I worked this for you at your earlier post. Go back and read that. I gave detailed instructions.
To find the mass of PbCl2 in the solution, we need to use the concept of solubility product constant (Ksp) and the given volume of the solution.
The Ksp expression for PbCl2 can be written as:
Ksp = [Pb2+][Cl-]^2
Since PbCl2 dissociates into one Pb2+ ion and two Cl- ions, we can rewrite the Ksp expression as:
Ksp = [Pb2+][Cl-]^2
It is given that the Ksp of PbCl2 is 1.6 x 10^-5. Since the concentration of Cl- ions is squared, we only need to consider the concentration of Pb2+ ions.

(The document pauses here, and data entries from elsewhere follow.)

(* ===== verification/KState.v ===== *)
(** * The state of the kernel

    The structs and the global variables of the kernel as records, and the
    total state [kst] of one kernel thread: its hart, the locks, physical
    memory, the process table, the file-system and device state.  Objects whose
    bytes are copied or whose address is passed around (buffer data, pipes,
    trapframes, process names and exit states, local variables of a function)
    live in RAM; the others are fields of records.  Pointers to array elements
    are indices, distinct locks and sleep channels are distinct names.

    Devices are a parameter: a type of device states with memory-mapped reads
    and writes.  So is the world outside the running thread, see [Machine]. *)

From S2P Require Import Prelude CInt Memory KMonad Riscv Buddy Vm.

(** ** Constants of kernel/param.h, kernel/fs.h *)

Definition nproc : nat := Z.to_nat NPROC.
Definition NCPU : nat := 8.
Definition NOFILE : nat := 16.
Definition NFILE : nat := 100.
Definition NINODE : nat := 50.
Definition NDEV : Z := 10.
Definition ROOTDEV : Z := 1.
Definition MAXARG : nat := 32.
Definition MAXOPBLOCKS : Z := 10.
Definition LOGSIZE : Z := MAXOPBLOCKS * 3.
Definition NBUF : nat := 30.
Definition FSSIZE : Z := 2000.
Definition MAXPATH : Z := 128.

Definition ROOTINO : Z := 1.
Definition BSIZE : Z := 1024.
Definition FSMAGIC : Z := 0x10203040.
Definition NDIRECT : Z := 12.
Definition NINDIRECT : Z := BSIZE / 4.
Definition MAXFILE : Z := NDIRECT + NINDIRECT.
Definition DIRSIZ : Z := 14.

Definition T_DIR : Z := 1.
Definition T_FILE : Z := 2.
Definition T_DEVICE : Z := 3.

(** ** Locks and sleep channels *)

Inductive sleepid := SLbuf (i : nat) | SLinode (i : nat).
Inductive lockid :=
| Lpid | Lwait | Lproc (i : nat) | Lbuddy | Lslab (k : nat) | Lbcache | Lsleep (s : sleepid)
| Llog | Litable | Lftable | Lpipe (pi : Z) | Lticks | Lcons | Luart | Lpr | Lvdisk.
Inductive chan :=
| Cproc (i : nat) | Csleep (s : sleepid) | Clog | Cnread (pi : Z) | Cnwrite (pi : Z)
| Cticks | Cconsr | Cuartr | Cbuf (b : nat) | Cdiskfree.

#[export] Instance sleepid_eq_dec : EqDecision sleepid.
Proof. solve_decision. Defined.
#[export] Instance lockid_eq_dec : EqDecision lockid.
Proof. solve_decision. Defined.
#[export] Instance chan_eq_dec : EqDecision chan.
Proof. solve_decision. Defined.

Definition sleepid_enc (s : sleepid) : nat + nat :=
  match s with SLbuf i => inl i | SLinode i => inr i end.
Definition sleepid_dec (x : nat + nat) : sleepid :=
  match x with inl i => SLbuf i | inr i => SLinode i end.
#[export] Instance sleepid_countable : Countable sleepid.
Proof. refine (inj_countable' sleepid_enc sleepid_dec _). by intros []. Defined.

Definition lockid_enc (l : lockid) : nat * (nat + sleepid + Z) :=
  match l with
  | Lpid => (0, inr 0%Z) | Lwait => (1, inr 0%Z) | Lproc i => (2, inl (inl i)) | Lbuddy => (3, inr 0%Z)
  | Lslab k => (4, inl (inl k)) | Lbcache => (5, inr 0%Z) | Lsleep s => (6, inl (inr s))
  | Llog => (7, inr 0%Z) | Litable => (8, inr 0%Z) | Lftable => (9, inr 0%Z) | Lpipe p => (10, inr p)
  | Lticks => (11, inr 0%Z) | Lcons => (12, inr 0%Z) | Luart => (13, inr 0%Z) | Lpr => (14, inr 0%Z)
  | Lvdisk => (15, inr 0%Z)
  end%nat.
Definition lockid_dec (x : nat * (nat + sleepid + Z)) : lockid :=
  match x with
  | (0, _) => Lpid | (1, _) => Lwait | (2, inl (inl i)) => Lproc i | (3, _) => Lbuddy
  | (4, inl (inl k)) => Lslab k | (5, _) => Lbcache | (6, inl (inr s)) => Lsleep s
  | (7, _) => Llog | (8, _) => Litable | (9, _) => Lftable | (10, inr p) => Lpipe p
  | (11, _) => Lticks | (12, _) => Lcons | (13, _) => Luart | (14, _) => Lpr | _ => Lvdisk
  end%nat.
#[export] Instance lockid_countable : Countable lockid.
Proof. refine (inj_countable' lockid_enc lockid_dec _). by intros []. Defined.

(** [struct spinlock] (spinlock.h), [struct sleeplock] (sleeplock.h; its inner
    spinlock is [Lsleep]). *)
Record spinlock := Spin { locked : Z; lname : string; lcpu : option nat }.
Record sleeplock := Sleep { sl_locked : Z; sl_name : string; sl_pid : Z }.
#[export] Instance eta_spinlock : EtaRecord spinlock := fun l => Spin (locked l) (lname l) (lcpu l).
#[export] Instance eta_sleeplock : EtaRecord sleeplock := fun l =>
  Sleep (sl_locked l) (sl_name l) (sl_pid l).

(** ** Processes: [struct cpu] and [struct proc] of proc.h *)

Record cpu := Cpu { c_proc : option nat; c_noff : Z; c_intena : bool }.
#[export] Instance eta_cpu : EtaRecord cpu := fun c => Cpu (c_proc c) (c_noff c) (c_intena c).

Inductive procstate := UNUSED | USED | SLEEPING | RUNNABLE | RUNNING | ZOMBIE.
#[export] Instance procstate_eq_dec : EqDecision procstate.
Proof. solve_decision. Defined.

(** The saved registers that the C code sets; [xstate] and [name] are in RAM. *)
Record proc := Proc {
  p_state : procstate; p_chan : option chan; p_killed : Z; p_pid : Z;
  p_parent : option nat; p_kstack : Z; p_sz : Z; p_pagetable : Z; p_trapframe : Z;
  p_ctx_ra : Z; p_ctx_sp : Z; p_ofile : list (option nat); p_cwd : option nat
}.
#[export] Instance eta_proc : EtaRecord proc := fun p =>
  Proc (p_state p) (p_chan p) (p_killed p) (p_pid p) (p_parent p) (p_kstack p) (p_sz p)
    (p_pagetable p) (p_trapframe p) (p_ctx_ra p) (p_ctx_sp p) (p_ofile p) (p_cwd p).
Definition sizeof_proc : Z := 360.

(** [cpus], [proc], [nextpid], [initproc] of proc.c and the static [first] of
    [forkret]. *)
Record ptable := Ptable {
  cpus : list cpu; procs : list proc; nextpid : Z; initproc : option nat; first : Z
}.
#[export] Instance eta_ptable : EtaRecord ptable := fun t =>
  Ptable (cpus t) (procs t) (nextpid t) (initproc t) (first t).

(** ** Files *)

(** [struct buf] (buf.h): index [NBUF] is [bcache.head]. *)
Record buf := Buf {
  b_valid : Z; b_disk : Z; b_dev : Z; b_blockno : Z; b_refcnt : Z; b_prev : nat; b_next : nat
}.
#[export] Instance eta_buf : EtaRecord buf := fun b =>
  Buf (b_valid b) (b_disk b) (b_dev b) (b_blockno b) (b_refcnt b) (b_prev b) (b_next b).
Definition sizeof_buf : Z := 1112.
Definition off_buf_data : Z := 88.

(** [struct log] and [struct logheader] of log.c. *)
Record log := Log {
  l_start : Z; l_size : Z; l_outstanding : Z; l_committing : Z; l_dev : Z;
  lh_n : Z; lh_block : list Z
}.
#[export] Instance eta_log : EtaRecord log := fun l =>
  Log (l_start l) (l_size l) (l_outstanding l) (l_committing l) (l_dev l) (lh_n l) (lh_block l).

(** [struct superblock] (fs.h). *)
Record superblock := Superblock {
  s_magic : Z; s_size : Z; s_nblocks : Z; s_ninodes : Z; s_nlog : Z; s_logstart : Z;
  s_inodestart : Z; s_bmapstart : Z
}.
#[export] Instance eta_superblock : EtaRecord superblock := fun s =>
  Superblock (s_magic s) (s_size s) (s_nblocks s) (s_ninodes s) (s_nlog s) (s_logstart s)
    (s_inodestart s) (s_bmapstart s).

(** [struct inode] (file.h). *)
Record inode := Inode {
  i_dev : Z; i_inum : Z; i_ref : Z; i_valid : Z; i_type : Z; i_major : Z; i_minor : Z;
  i_nlink : Z; i_size : Z; i_addrs : list Z
}.
#[export] Instance eta_inode : EtaRecord inode := fun i =>
  Inode (i_dev i) (i_inum i) (i_ref i) (i_valid i) (i_type i) (i_major i) (i_minor i)
    (i_nlink i) (i_size i) (i_addrs i).

(** [struct file] (file.h). *)
Inductive ftype := FD_NONE | FD_PIPE | FD_INODE | FD_DEVICE.
#[export] Instance ftype_eq_dec : EqDecision ftype.
Proof. solve_decision. Defined.
Record file := File {
  f_type : ftype; f_ref : Z; f_readable : bool; f_writable : bool; f_pipe : Z;
  f_ip : option nat; f_off : Z; f_major : Z
}.
#[export] Instance eta_file : EtaRecord file := fun f =>
  File (f_type f) (f_ref f) (f_readable f) (f_writable f) (f_pipe f) (f_ip f) (f_off f) (f_major f).

(** [bcache], [log], [sb], [itable], [ftable]. *)
Record fstate := Fstate {
  bufs : list buf; logst : log; sb : superblock; itable : list inode; ftable : list file
}.
#[export] Instance eta_fstate : EtaRecord fstate := fun s =>
  Fstate (bufs s) (logst s) (sb s) (itable s) (ftable s).

(** ** Devices *)

(** [cons] of console.c, the transmit buffer of uart.c, [pr] and [panicked] of
    printf.c, [ticks] of trap.c, the driver's part of [disk] of virtio_disk.c,
    and the console's entry of [devsw]. *)
Record cons := Cons { cons_buf : list Z; cons_r : Z; cons_w : Z; cons_e : Z }.
#[export] Instance eta_cons : EtaRecord cons := fun c =>
  Cons (cons_buf c) (cons_r c) (cons_w c) (cons_e c).
Record uart := Uart { uart_tx_buf : list Z; uart_tx_w : Z; uart_tx_r : Z }.
#[export] Instance eta_uart : EtaRecord uart := fun u =>
  Uart (uart_tx_buf u) (uart_tx_w u) (uart_tx_r u).
Record vdisk := Vdisk {
  v_desc : Z; v_avail : Z; v_used : Z; v_free : list bool; v_used_idx : Z;
  v_info_b : list (option nat)
}.
#[export] Instance eta_vdisk : EtaRecord vdisk := fun v =>
  Vdisk (v_desc v) (v_avail v) (v_used v) (v_free v) (v_used_idx v) (v_info_b v).

Class Device := {
  dev : Type;
  mmio_read : Z -> dev -> Z * dev;
  mmio_write : Z -> Z -> dev -> dev
}.

Inductive devfun := Consoleread | Consolewrite.

Section State.
Context `{Device}.

Record iostate := Iostate {
  cons_ : cons; uart_ : uart; pr_locking : Z; panicked : Z; ticks : Z; disk : vdisk;
  devsw : list (option devfun * option devfun); devices : dev
}.
#[export] Instance eta_iostate : EtaRecord iostate := fun s =>
  Iostate (cons_ s) (uart_ s) (pr_locking s) (panicked s) (ticks s) (disk s) (devsw s) (devices s).

(** ** The total state

    [k_buddy] and [k_slabs] are the allocator records of buddy_alloc.c and
    slab_alloc.c (the slabs as list address, cell size and cell count),
    [k_kpt] the kernel page table of vm.c, [k_started] the flag of main.c. *)
Record kst := Kst {
  k_hart : hart; k_locks : gmap lockid spinlock; k_sleeplocks : gmap sleepid sleeplock;
  k_mem : ram; k_ptable : ptable; k_fs : fstate; k_io : iostate;
  k_buddy : buddy_allocator; k_slabs : list (Z * Z * Z); k_kpt : Z; k_started : Z
}.
#[export] Instance eta_kst : EtaRecord kst := fun s =>
  Kst (k_hart s) (k_locks s) (k_sleeplocks s) (k_mem s) (k_ptable s) (k_fs s) (k_io s)
    (k_buddy s) (k_slabs s) (k_kpt s) (k_started s).

Definition K := M kst.

(** ** The machine around the running thread

    [swtch a b] is the context switch of swtch.S: it returns when some other
    thread, or the scheduler, switches back, having done whatever the rest of
    the machine did in between.  [rounds] bounds how often a thread waits for
    one event, by sleeping or by polling; the [sym] fields are addresses that
    the linker assigns. *)
Inductive context := CtxProc (i : nat) | CtxCpu (c : nat).

Class Machine := {
  swtch : context -> context -> K unit;
  rounds : nat;
  sym_end : Z; sym_etext : Z; sym_trampoline : Z; sym_uservec : Z; sym_userret : Z;
  sym_kernelvec : Z; sym_timervec : Z; sym_main : Z; sym_usertrap : Z; sym_forkret : Z;
  sym_initcode : Z; sym_bcache : Z; sym_proc : Z; sym_disk : Z; sym_timer_scratch : Z
}.

(** [&proc[i].xstate], [proc[i].name] and [bcache.buf[b].data] *)
Definition proc_xstate `{Machine} (i : nat) : Z := sym_proc + sizeof_proc * Z.of_nat i + 44.
Definition proc_name `{Machine} (i : nat) : Z := sym_proc + sizeof_proc * Z.of_nat i + 344.
Definition buf_data `{Machine} (b : nat) : Z :=
  sym_bcache + 24 + sizeof_buf * Z.of_nat b + off_buf_data.
End State.

(** ** Access to the parts of the state *)

Section Access.
Context `{Device}.

Definition gets {A} (f : kst -> A) : K A := fun s => Ok (f s, s).
Definition modify (f : kst -> kst) : K unit := fun s => Ok (tt, f s).

(** Running a computation on one part. *)
Definition zoom {P A} (get : kst -> P) (put : P -> kst -> kst) (c : M P A) : K A := fun s =>
  match c (get s) with
  | Ok (a, p) => Ok (a, put p s)
  | Panic msg => Panic msg
  | Assert line => Assert line
  | Fault addr => Fault addr
  | Diverge => Diverge
  end.
Definition onhart {A} : M hart A -> K A := zoom k_hart (fun h s => s <| k_hart := h |>).
Definition onram {A} : M ram A -> K A := zoom k_mem (fun m s => s <| k_mem := m |>).
#[global] Instance ram_kst : RamIn kst := @onram.

(** Array elements. *)
Definition getproc (i : nat) : K proc := l <- gets (fun s => procs (k_ptable s)) ;; some_or_fault (l !! i).
Definition setproc (i : nat) (f : proc -> proc) : K unit :=
  modify (set k_ptable (set procs (alter f i))).
Definition getbuf (i : nat) : K buf := l <- gets (fun s => bufs (k_fs s)) ;; some_or_fault (l !! i).
Definition setbuf (i : nat) (f : buf -> buf) : K unit := modify (set k_fs (set bufs (alter f i))).
Definition getinode (i : nat) : K inode := l <- gets (fun s => itable (k_fs s)) ;; some_or_fault (l !! i).
Definition setinode (i : nat) (f : inode -> inode) : K unit :=
  modify (set k_fs (set itable (alter f i))).
Definition getfile (i : nat) : K file := l <- gets (fun s => ftable (k_fs s)) ;; some_or_fault (l !! i).
Definition setfile (i : nat) (f : file -> file) : K unit :=
  modify (set k_fs (set ftable (alter f i))).
Definition getlog : K log := gets (fun s => logst (k_fs s)).
Definition setlog (f : log -> log) : K unit := modify (set k_fs (set logst f)).

(** A block of [n] bytes of the kernel stack for a function's local variables,
    released when the function returns.  [sp] is the stack's physical address. *)
Definition frame {A} (n : Z) (k : Z -> K A) : K A :=
  a <- gets (fun s => sp (k_hart s) - n) ;;
  modify (set k_hart (set sp (fun x => x - n))) ;;;
  r <- k a ;;
  modify (set k_hart (set sp (fun x => x + n))) ;;;
  ret r.

(** Fuel for a loop that walks through memory from [a]. *)
Definition ram_fuel (a : Z) : K nat := gets (fun s => S (Z.to_nat (ram_hi (k_mem s) - a))).

(** 16-bit objects. *)
Definition ld16 (a : Z) : M ram Z := load 2 a.
Definition st16 (a v : Z) : M ram unit := store 2 a v.
End Access.

(** A string constant of the source, placed in the frame for the call that
    takes its address. *)
Fixpoint string_bytes (s : string) : list Z :=
  match s with
  | EmptyString => [0]
  | String c s => Z.of_N (Ascii.N_of_ascii c) :: string_bytes s
  end.
Fixpoint store_bytes (a : Z) (l : list Z) : M ram unit :=
  match l with
  | [] => ret tt
  | b :: l => st8 a b ;;; store_bytes (a + 1) l
  end.
Definition with_string `{Device} {A} (s : string) (k : Z -> K A) : K A :=
  frame 16 (fun a => onram (store_bytes a (string_bytes s)) ;;; k a).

Let's assume x represents the concentration of Pb2+ ions in the saturated solution. As PbCl2 dissociates completely, the concentration of Pb2+ ions would be equal to x. Therefore, the equilibrium concentration of Pb2+ ions can be written as [Pb2+] = x.
Now, we have:
Ksp = [Pb2+][Cl-]^2
1.6 x 10^-5 = x * (2x)^2
1.6 x 10^-5 = 4x^3
Solving this equation for x, we find:
x = (1.6 x 10^-5 / 4)^(1/3)
x ≈ 0.014
The concentration of Pb2+ ions in the saturated solution is approximately 0.014 M.
Now, we can calculate the moles of PbCl2 in the given volume of the solution.
Moles = concentration * volume
Moles = 0.014 mol/L * 0.48 L
Moles ≈ 0.00672 mol
Finally, we can calculate the mass of PbCl2 using its molar mass (molar mass of Pb = 207.2 g/mol, molar mass of Cl = 35.45 g/mol):
Mass = moles * molar mass
Mass = 0.00672 mol * (207.2 g/mol + 35.45 g/mol)
Mass ≈ 1.68 g
Therefore, the mass of PbCl2 that would be found in 0.48 L of the saturated solution is approximately 1.68 grams.